■ **EXERCISE PROMPT**: Locate the line that contains "assert (bytes_at m" in the entries below, then repeat it and every following line through the line that contains "(** The same", exactly, and no others.

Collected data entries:
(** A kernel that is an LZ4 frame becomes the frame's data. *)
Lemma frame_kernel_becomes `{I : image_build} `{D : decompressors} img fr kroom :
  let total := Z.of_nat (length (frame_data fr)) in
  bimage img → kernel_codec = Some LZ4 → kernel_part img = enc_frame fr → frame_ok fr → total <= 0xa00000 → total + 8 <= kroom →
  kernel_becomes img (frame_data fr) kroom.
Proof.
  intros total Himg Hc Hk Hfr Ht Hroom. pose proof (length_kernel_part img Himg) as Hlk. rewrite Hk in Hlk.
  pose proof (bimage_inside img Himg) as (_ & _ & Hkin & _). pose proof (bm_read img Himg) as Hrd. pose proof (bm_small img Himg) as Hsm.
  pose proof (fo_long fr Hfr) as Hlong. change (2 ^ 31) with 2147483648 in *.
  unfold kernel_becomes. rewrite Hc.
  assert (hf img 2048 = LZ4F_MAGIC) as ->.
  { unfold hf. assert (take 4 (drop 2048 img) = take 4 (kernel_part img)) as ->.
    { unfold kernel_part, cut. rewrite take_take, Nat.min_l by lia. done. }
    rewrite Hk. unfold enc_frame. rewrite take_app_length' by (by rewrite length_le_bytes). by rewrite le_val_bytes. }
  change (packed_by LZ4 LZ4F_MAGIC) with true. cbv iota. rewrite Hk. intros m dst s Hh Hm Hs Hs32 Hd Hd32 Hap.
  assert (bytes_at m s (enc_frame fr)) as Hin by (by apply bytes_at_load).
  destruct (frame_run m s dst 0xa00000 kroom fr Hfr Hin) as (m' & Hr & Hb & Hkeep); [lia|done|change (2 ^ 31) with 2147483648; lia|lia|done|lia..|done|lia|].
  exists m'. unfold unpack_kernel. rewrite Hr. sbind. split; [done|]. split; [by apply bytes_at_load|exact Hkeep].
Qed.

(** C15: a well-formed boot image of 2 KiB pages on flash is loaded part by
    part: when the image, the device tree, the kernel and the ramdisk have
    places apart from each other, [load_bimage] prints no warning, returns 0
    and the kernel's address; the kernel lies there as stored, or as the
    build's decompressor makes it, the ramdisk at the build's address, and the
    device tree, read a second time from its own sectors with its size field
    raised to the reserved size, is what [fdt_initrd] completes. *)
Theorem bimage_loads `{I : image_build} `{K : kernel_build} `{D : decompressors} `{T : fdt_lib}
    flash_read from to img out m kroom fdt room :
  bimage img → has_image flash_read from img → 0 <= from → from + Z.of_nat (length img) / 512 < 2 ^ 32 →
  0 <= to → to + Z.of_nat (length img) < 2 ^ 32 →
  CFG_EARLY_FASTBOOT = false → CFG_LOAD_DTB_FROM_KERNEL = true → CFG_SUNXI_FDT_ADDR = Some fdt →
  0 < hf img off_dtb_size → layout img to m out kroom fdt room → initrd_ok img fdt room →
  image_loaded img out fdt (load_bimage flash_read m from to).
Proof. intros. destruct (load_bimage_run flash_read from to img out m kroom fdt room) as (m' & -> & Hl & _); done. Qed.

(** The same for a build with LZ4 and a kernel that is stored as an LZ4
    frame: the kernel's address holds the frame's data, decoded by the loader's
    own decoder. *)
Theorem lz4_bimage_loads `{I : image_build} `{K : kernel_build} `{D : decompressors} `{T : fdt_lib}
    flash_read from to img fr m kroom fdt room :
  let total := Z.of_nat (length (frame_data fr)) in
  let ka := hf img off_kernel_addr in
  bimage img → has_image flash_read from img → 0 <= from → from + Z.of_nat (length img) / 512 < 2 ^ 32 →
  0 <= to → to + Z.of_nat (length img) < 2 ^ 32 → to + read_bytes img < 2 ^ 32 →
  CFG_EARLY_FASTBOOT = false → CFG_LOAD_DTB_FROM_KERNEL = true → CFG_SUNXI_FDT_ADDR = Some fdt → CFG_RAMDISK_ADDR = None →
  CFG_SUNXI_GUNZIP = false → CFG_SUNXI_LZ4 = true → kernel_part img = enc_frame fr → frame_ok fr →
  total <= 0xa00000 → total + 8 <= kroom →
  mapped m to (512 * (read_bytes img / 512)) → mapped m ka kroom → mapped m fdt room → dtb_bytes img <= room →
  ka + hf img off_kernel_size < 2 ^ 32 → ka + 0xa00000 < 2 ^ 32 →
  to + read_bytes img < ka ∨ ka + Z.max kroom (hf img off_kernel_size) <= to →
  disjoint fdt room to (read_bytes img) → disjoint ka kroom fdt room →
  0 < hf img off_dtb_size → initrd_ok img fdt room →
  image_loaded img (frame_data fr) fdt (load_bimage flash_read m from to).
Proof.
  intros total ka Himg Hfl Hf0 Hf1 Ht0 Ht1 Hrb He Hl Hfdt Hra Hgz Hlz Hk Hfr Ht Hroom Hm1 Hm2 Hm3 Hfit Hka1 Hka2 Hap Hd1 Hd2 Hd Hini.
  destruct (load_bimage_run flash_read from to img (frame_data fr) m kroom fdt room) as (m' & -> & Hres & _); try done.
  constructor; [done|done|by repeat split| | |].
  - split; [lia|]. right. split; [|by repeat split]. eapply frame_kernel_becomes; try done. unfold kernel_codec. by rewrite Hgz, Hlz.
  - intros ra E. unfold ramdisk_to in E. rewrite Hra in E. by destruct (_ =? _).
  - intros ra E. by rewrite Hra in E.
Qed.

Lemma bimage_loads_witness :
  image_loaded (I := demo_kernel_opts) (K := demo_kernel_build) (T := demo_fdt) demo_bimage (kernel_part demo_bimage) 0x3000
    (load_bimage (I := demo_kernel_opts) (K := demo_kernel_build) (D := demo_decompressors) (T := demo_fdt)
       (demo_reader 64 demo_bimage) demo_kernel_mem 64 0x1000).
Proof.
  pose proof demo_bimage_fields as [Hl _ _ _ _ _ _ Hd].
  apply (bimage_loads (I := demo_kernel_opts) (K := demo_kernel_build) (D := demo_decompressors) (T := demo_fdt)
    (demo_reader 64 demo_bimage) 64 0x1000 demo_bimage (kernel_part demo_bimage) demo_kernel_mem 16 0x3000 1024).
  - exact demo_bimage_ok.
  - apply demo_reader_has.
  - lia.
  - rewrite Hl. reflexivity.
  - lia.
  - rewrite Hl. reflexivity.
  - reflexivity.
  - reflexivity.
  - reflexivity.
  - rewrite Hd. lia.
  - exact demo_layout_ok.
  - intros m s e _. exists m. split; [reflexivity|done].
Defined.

■ **EXPECTED OUTPUT**:
  assert (bytes_at m s (enc_frame fr)) as Hin by (by apply bytes_at_load).
  destruct (frame_run m s dst 0xa00000 kroom fr Hfr Hin) as (m' & Hr & Hb & Hkeep); [lia|done|change (2 ^ 31) with 2147483648; lia|lia|done|lia..|done|lia|].
  exists m'. unfold unpack_kernel. rewrite Hr. sbind. split; [done|]. split; [by apply bytes_at_load|exact Hkeep].
Qed.

(** C15: a well-formed boot image of 2 KiB pages on flash is loaded part by
    part: when the image, the device tree, the kernel and the ramdisk have
    places apart from each other, [load_bimage] prints no warning, returns 0
    and the kernel's address; the kernel lies there as stored, or as the
    build's decompressor makes it, the ramdisk at the build's address, and the
    device tree, read a second time from its own sectors with its size field
    raised to the reserved size, is what [fdt_initrd] completes. *)
Theorem bimage_loads `{I : image_build} `{K : kernel_build} `{D : decompressors} `{T : fdt_lib}
    flash_read from to img out m kroom fdt room :
  bimage img → has_image flash_read from img → 0 <= from → from + Z.of_nat (length img) / 512 < 2 ^ 32 →
  0 <= to → to + Z.of_nat (length img) < 2 ^ 32 →
  CFG_EARLY_FASTBOOT = false → CFG_LOAD_DTB_FROM_KERNEL = true → CFG_SUNXI_FDT_ADDR = Some fdt →
  0 < hf img off_dtb_size → layout img to m out kroom fdt room → initrd_ok img fdt room →
  image_loaded img out fdt (load_bimage flash_read m from to).
Proof. intros. destruct (load_bimage_run flash_read from to img out m kroom fdt room) as (m' & -> & Hl & _); done. Qed.

(** The same for a build with LZ4 and a kernel that is stored as an LZ4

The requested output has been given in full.